(Saved entries)
————

(* ===== verification/Descriptors.v ===== *)
(** No descriptor is lost: the open descriptors that belong to no event, which no
    operation of the reactor's threads adds to or takes from. *)

From S2P Require Export System.

(** * In the store of events *)

Section stray.
Context {K : Type} `{KernelOk K}.

(** Open, and not the descriptor of a live event. *)
Definition stray (fd : Z) (s : store K) : Prop :=
  fd ∈ fds (kernel s) ∧ ∀ e x, evs s !! e = Some x → getFD x.1 ≠ fd.

(** Two stores with the same stray descriptors. *)
Definition same_stray (s s' : store K) : Prop := ∀ fd, stray fd s' ↔ stray fd s.

#[export] Instance same_stray_preorder : PreOrder same_stray.
Proof. split; [done|]. intros s1 s2 s3 H12 H23 fd. by rewrite (H23 fd), (H12 fd). Qed.

Lemma stray_kernel k s : fds k = fds (kernel s) → same_stray s (set_kernel k s).
Proof. intros Hk fd. unfold stray. simpl. by rewrite Hk. Qed.

(** The same kernel, and events for the same descriptors. *)
Lemma stray_alter f e s :
  (∀ x, getFD (f x).1 = getFD x.1) → same_stray s (mk_store (kernel s) (alter f e (evs s))).
Proof.
  intros Hf fd. unfold stray. simpl. split; intros [Hin Hall]; (split; [done|]); intros e' x Hx;
    destruct (decide (e = e')) as [->|Hne].
  - rewrite <- (Hf x). apply (Hall e'). by rewrite lookup_alter_eq, Hx.
  - apply (Hall e'). by rewrite lookup_alter_ne.
  - rewrite lookup_alter_eq in Hx. apply fmap_Some in Hx as (y & Hy & ->). rewrite Hf. by eapply Hall.
  - rewrite lookup_alter_ne in Hx by done. by eapply Hall.
Qed.

Lemma stray_update f e s : (∀ ev, getFD (f ev) = getFD ev) → same_stray s (update_event f e s).
Proof. intros Hf. apply (stray_alter (λ x, (f x.1, x.2))). intros x. apply Hf. Qed.

Lemma stray_share e s : same_stray s (share e s).
Proof. by apply (stray_alter (λ x, (x.1, S x.2))). Qed.

Lemma stray_close c s fd : stray fd (set_kernel (sys_close c (kernel s)) s) ↔ fd ≠ c ∧ stray fd s.
Proof.
  unfold stray. simpl. destruct (close_ok c (kernel s)) as [-> _].
  rewrite elem_of_difference, elem_of_singleton. tauto.
Qed.

(** The last pointer to an event takes its descriptor along. *)
Lemma stray_release e s : same_stray s (release e s).
Proof.
  intros fd. unfold release. destruct (evs s !! e) as [[ev n]|] eqn:He; [|done]. destruct (Nat.leb n 1).
  - unfold stray. simpl. destruct (close_ok (getFD ev) (kernel s)) as [-> _].
    rewrite elem_of_difference, elem_of_singleton. split.
    + intros [[Hin Hne] Hall]. split; [done|]. intros e' x Hx Hfd. destruct (decide (e = e')) as [<-|Hee].
      * rewrite He in Hx. injection Hx as <-. by apply Hne.
      * apply (Hall e' x); [by rewrite lookup_delete_ne|done].
    + intros [Hin Hall]. split; [split; [done|intros ->; by apply (Hall _ _ He)]|].
      intros e' x [_ Hx]%lookup_delete_Some. by eapply Hall.
  - unfold stray. simpl. split; intros [Hin Hall]; (split; [done|]); intros e' x Hx.
    + destruct (decide (e = e')) as [<-|Hee].
      * rewrite He in Hx. injection Hx as <-. by apply (Hall e (ev, n - 1)%nat); rewrite ?lookup_insert_eq.
      * apply (Hall e'). by rewrite lookup_insert_ne.
    + apply lookup_insert_Some in Hx as [[<- <-]|[_ Hx]]; [by apply (Hall _ _ He)|by eapply Hall].
Qed.

Lemma stray_release_old old s : same_stray s (release_old old s).
Proof. destruct old; [apply stray_release|done]. Qed.

Lemma stray_make c ev s e s' fd : make_event c ev s = (e, s') → stray fd s' ↔ fd ≠ c ∧ stray fd s.
Proof.
  intros [= He <-]. assert (evs s !! e = None) as Hnone.
  { apply not_elem_of_dom. rewrite <- He. apply is_fresh. }
  rewrite He. unfold stray. simpl. split.
  - intros [Hin Hall]. split_and!; [|done|].
    + intros ->. by apply (Hall e (new_Event c ev, 1%nat)); [apply lookup_insert_eq|].
    + intros e' x Hx. apply (Hall e'). rewrite lookup_insert_ne; [done|]. intros <-. by rewrite Hnone in Hx.
  - intros (Hne & Hin & Hall). split; [done|]. intros e' x [[_ <-]|[_ Hx]]%lookup_insert_Some; [|by eapply Hall].
    simpl. by intros ->.
Qed.

(** A descriptor that is opened, by a call that makes it new. *)
Lemma stray_open c k s fd :
  fds k = {[c]} ∪ fds (kernel s) → c ∉ fds (kernel s) →
  fd ≠ c → stray fd (set_kernel k s) ↔ stray fd s.
Proof.
  intros Hk Hc Hne. unfold stray. simpl. rewrite Hk, elem_of_union, elem_of_singleton. tauto.
Qed.

Lemma stray_fds fd s : stray fd s → fd ∈ fds (kernel s).
Proof. by intros [? _]. Qed.

(** ** Operations of the poller *)

Lemma epollAddEvent_stray e p s err p' s' :
  epollAddEvent e p s = Ret (err, p', s') → same_stray s s' ∧ __epfd p' = __epfd p.
Proof.
  unfold epollAddEvent. destruct (get_event e s) as [ev| | |]; try discriminate. rewrite ret_bind.
  destruct (Nat.leb _ _); [by intros [= _ <- <-]|]. destruct (negb _); [by intros [= _ <- <-]|].
  destruct (epoll_ctl _ _ _ _ _) as [ok k1] eqn:Hctl. destruct (ctl_add_ok _ _ _ _ _ _ Hctl) as (Hf & _).
  destruct ok; intros [= _ <- <-]; (split; [|done]); [|by apply stray_kernel].
  etrans; [by apply (stray_kernel k1)|]. etrans; [apply stray_share|apply stray_release_old].
Qed.

Lemma epollDelEvent_stray e p s err p' s' :
  epollDelEvent e p s = Ret (err, p', s') → same_stray s s' ∧ __epfd p' = __epfd p.
Proof.
  unfold epollDelEvent. destruct (get_event e s) as [ev| | |]; try discriminate. rewrite ret_bind.
  destruct (negb _); [by intros [= _ <- <-]|].
  destruct (epoll_ctl _ _ _ _ _) as [ok k1] eqn:Hctl. destruct (ctl_del_ok _ _ _ _ _ _ Hctl) as (Hf & _).
  destruct ok; intros [= _ <- <-]; (split; [|done]); [|by apply stray_kernel].
  etrans; [by apply (stray_kernel k1)|apply stray_release_old].
Qed.

Lemma collect_stray l p s : same_stray s (snd (collect l p s)).
Proof.
  revert s. induction l as [|[fd ev] l IH]; intros s; cbn [collect]; [done|].
  destruct (__events p !! fd) as [cur|]; [|apply IH].
  destruct (collect l p _) as [ret s1] eqn:E. cbn [snd].
  assert (s1 = snd (collect l p (share cur (update_event (setResponseEvent ev) cur s)))) as -> by by rewrite E.
  etrans; [|apply IH]. etrans; [by apply (stray_update (setResponseEvent ev) cur)|apply stray_share].
Qed.

Lemma epollWait_stray timeout p s : same_stray s (snd (epollWait timeout p s)).
Proof.
  unfold epollWait. destruct (negb _); [done|]. destruct (epoll_wait _ _ _ _) as [r k1] eqn:Hw.
  destruct (wait_ok _ _ _ _ _ _ Hw) as (Hf & _). destruct r as [l|]; [|by apply stray_kernel].
  pose proof (collect_stray l p (set_kernel k1 s)) as Hc. destruct (collect l p _) as [ret s2]. simpl in *.
  etrans; [by apply (stray_kernel k1)|done].
Qed.
End stray.

(** * In the process *)

(** The descriptors of the workers' pollers. *)
Definition poller_fds (ws : list Worker) : list Z := (λ w, __epfd (__eventPoller w)) <$> ws.

Section process.
Context {K R A : Type} `{KernelOk K} `{Env}.
Abbreviation proc := (process K R A).

(** The same stray descriptors, and the same pollers. *)
Definition conserved (s s' : proc) : Prop :=
  same_stray (estore s) (estore s') ∧ poller_fds (workers s') = poller_fds (workers s).

#[export] Instance conserved_preorder : PreOrder conserved.
Proof.
  split; [done|]. intros s1 s2 s3 [H12 P12] [H23 P23]. split; [by etrans|by rewrite P23].
Qed.

Lemma conserved_logged s s' : logged_from s s' → conserved s s'.
Proof. by intros (lg & t & -> & _). Qed.

Lemma conserved_diary file line msg s s' : diary file line msg s = Ret s' → conserved s s'.
Proof.
  unfold diary. destruct (Logger.LOG2DIARY _ _ _ _ _ _) as [lg| | |]; try discriminate.
  rewrite ret_bind. by intros [= <-].
Qed.

(** Replacing a worker by one whose poller has the same descriptor. *)
Lemma poller_fds_put i w w' ws :
  ws !! i = Some w → __epfd (__eventPoller w') = __epfd (__eventPoller w) → poller_fds (<[i := w']> ws) = poller_fds ws.
Proof.
  intros Hi Hw. unfold poller_fds. rewrite list_fmap_insert, Hw. apply list_insert_id. by rewrite list_lookup_fmap, Hi.
Qed.

Lemma conserved_put i w w' s st :
  workers s !! i = Some w → __epfd (__eventPoller w') = __epfd (__eventPoller w) → same_stray (estore s) st →
  conserved s (set_store st (put_worker i w' s)).
Proof. intros Hi Hw Hst. split; [done|]. by apply (poller_fds_put i w). Qed.

Lemma poller_fds_length (s s' : proc) : conserved s s' → length (workers s') = length (workers s).
Proof. intros [_ Hp]. apply (f_equal length) in Hp. unfold poller_fds in Hp. by rewrite !length_fmap in Hp. Qed.

Lemma addEvent_conserved i e s err s' : addEvent i e s = Ret (err, s') → conserved s s'.
Proof.
  unfold addEvent, get_worker. destruct (workers s !! i) as [w|] eqn:Hi; [|done]. rewrite deref_Some_bind.
  destruct (epollAddEvent _ _ _) as [[[err1 p1] st1]| | |] eqn:Ha; try discriminate. rewrite ret_bind. intros [= _ <-].
  destruct (epollAddEvent_stray _ _ _ _ _ _ Ha) as [Hst Hp]. eapply conserved_put; [done|done|].
  etrans; [by apply (stray_update (setWorker (Some i)) e)|]. etrans; [exact Hst|].
  case_decide; [done|by apply stray_update].
Qed.

Lemma delEvent_conserved i e s err s' : delEvent i e s = Ret (err, s') → conserved s s'.
Proof.
  unfold delEvent, get_worker. destruct (workers s !! i) as [w|] eqn:Hi; [|done]. rewrite deref_Some_bind.
  destruct (epollDelEvent _ _ _) as [[[err1 p1] st1]| | |] eqn:Ha; try discriminate. rewrite ret_bind. intros [= _ <-].
  destruct (epollDelEvent_stray _ _ _ _ _ _ Ha) as [Hst Hp]. by eapply conserved_put.
Qed.

Lemma eventPoll_conserved i timeout s events err s' : eventPoll i timeout s = Ret (events, err, s') → conserved s s'.
Proof.
  unfold eventPoll, get_worker. destruct (workers s !! i) as [w|] eqn:Hi; [|done]. rewrite deref_Some_bind.
  pose proof (epollWait_stray timeout (__eventPoller w) (estore s)) as Hw.
  destruct (epollWait _ _ _) as [[ret e1] st1]. by intros [= _ _ <-].
Qed.

Lemma find_worker_store n ios (s : proc) st : find_worker n ios (set_store st s) = find_worker n ios s.
Proof. revert n. induction ios as [|i ios IH]; intros n; [done|]. cbn [find_worker]. unfold get_worker. simpl.
  destruct (workers s !! i) as [w|]; [|done]. rewrite !deref_Some_bind. by destruct (_ && _). Qed.

(** A client that has been accepted ends up in an event, or closed. *)
Lemma accept_client_stray c ios (s : proc) ios' s' :
  accept_client c ios s = Ret (ios', s') →
  (∀ fd, stray fd (estore s') ↔ fd ≠ c ∧ stray fd (estore s)) ∧ poller_fds (workers s') = poller_fds (workers s).
Proof.
  unfold accept_client. destruct (fcntl_getfl c _) as [flags k1] eqn:Hg. destruct (getfl_ok _ _ _ _ Hg) as [Hf1 _].
  set (s1 := in_kernel (λ _, k1) s). assert (same_stray (estore s) (estore s1)) as Hs1 by by apply stray_kernel.
  assert (∀ t : proc, same_stray (estore s) (estore t) → workers t = workers s →
    (∀ fd, stray fd (estore (in_kernel (sys_close c) t)) ↔ fd ≠ c ∧ stray fd (estore s)) ∧
    poller_fds (workers (in_kernel (sys_close c) t)) = poller_fds (workers s)) as Hclose.
  { intros t Ht Hw. split; [|simpl; by rewrite Hw]. intros fd. simpl. rewrite (stray_close c (estore t) fd). by rewrite (Ht fd). }
  destruct flags as [flags|]; [|intros [= _ <-]; by apply Hclose].
  set (s2 := in_kernel _ s1). destruct (setfl_ok c (N.lor flags O_NONBLOCK) k1) as [Hf2 _].
  assert (same_stray (estore s) (estore s2)) as Hs2 by (etrans; [exact Hs1|by apply stray_kernel]).
  destruct (find_worker 0 ios s2) as [found| | |]; try discriminate. rewrite ret_bind.
  destruct found as [[m cur]|]; [|intros [= _ <-]; by apply Hclose].
  destruct (make_event _ _ _) as [e st3] eqn:Hm.
  destruct (addEvent cur e _) as [[err s4]| | |] eqn:Ha; try discriminate. rewrite ret_bind.
  destruct (addEvent_conserved _ _ _ _ _ Ha) as [Hst4 Hp4]. cbn [estore set_store workers] in Hst4, Hp4.
  assert (∀ fd, stray fd (release e (estore s4)) ↔ fd ≠ c ∧ stray fd (estore s)) as Hrel.
  { intros fd. rewrite (stray_release e (estore s4) fd), (Hst4 fd), (stray_make _ _ _ _ _ fd Hm). by rewrite (Hs2 fd). }
  case_decide.
  - destruct (diary _ _ _ _) as [s6| | |] eqn:Hd; try discriminate. rewrite ret_bind. intros [= _ <-].
    destruct (conserved_diary _ _ _ _ _ Hd) as [Hst6 Hp6]. cbn [estore set_store workers] in Hst6, Hp6. split; [|by rewrite Hp6, Hp4].
    intros fd. by rewrite (Hst6 fd).
  - intros [= _ <-]. split; [|exact Hp4]. intros fd. 
    pose proof (stray_close c (release e (estore s4)) fd) as Hcl. simpl in *. rewrite Hcl, Hrel. tauto.
Qed.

————

ASSIGNMENT ▸ Please transcribe only the lines in the records above running from the line that has "Definition stray (fd" through the line that has "destruct (decide (e = e')) as [->|Hne].", both included, exactly as they appear.

SOLUTION BELOW ▸
Definition stray (fd : Z) (s : store K) : Prop :=
  fd ∈ fds (kernel s) ∧ ∀ e x, evs s !! e = Some x → getFD x.1 ≠ fd.

(** Two stores with the same stray descriptors. *)
Definition same_stray (s s' : store K) : Prop := ∀ fd, stray fd s' ↔ stray fd s.

#[export] Instance same_stray_preorder : PreOrder same_stray.
Proof. split; [done|]. intros s1 s2 s3 H12 H23 fd. by rewrite (H23 fd), (H12 fd). Qed.

Lemma stray_kernel k s : fds k = fds (kernel s) → same_stray s (set_kernel k s).
Proof. intros Hk fd. unfold stray. simpl. by rewrite Hk. Qed.

(** The same kernel, and events for the same descriptors. *)
Lemma stray_alter f e s :
  (∀ x, getFD (f x).1 = getFD x.1) → same_stray s (mk_store (kernel s) (alter f e (evs s))).
Proof.
  intros Hf fd. unfold stray. simpl. split; intros [Hin Hall]; (split; [done|]); intros e' x Hx;
    destruct (decide (e = e')) as [->|Hne].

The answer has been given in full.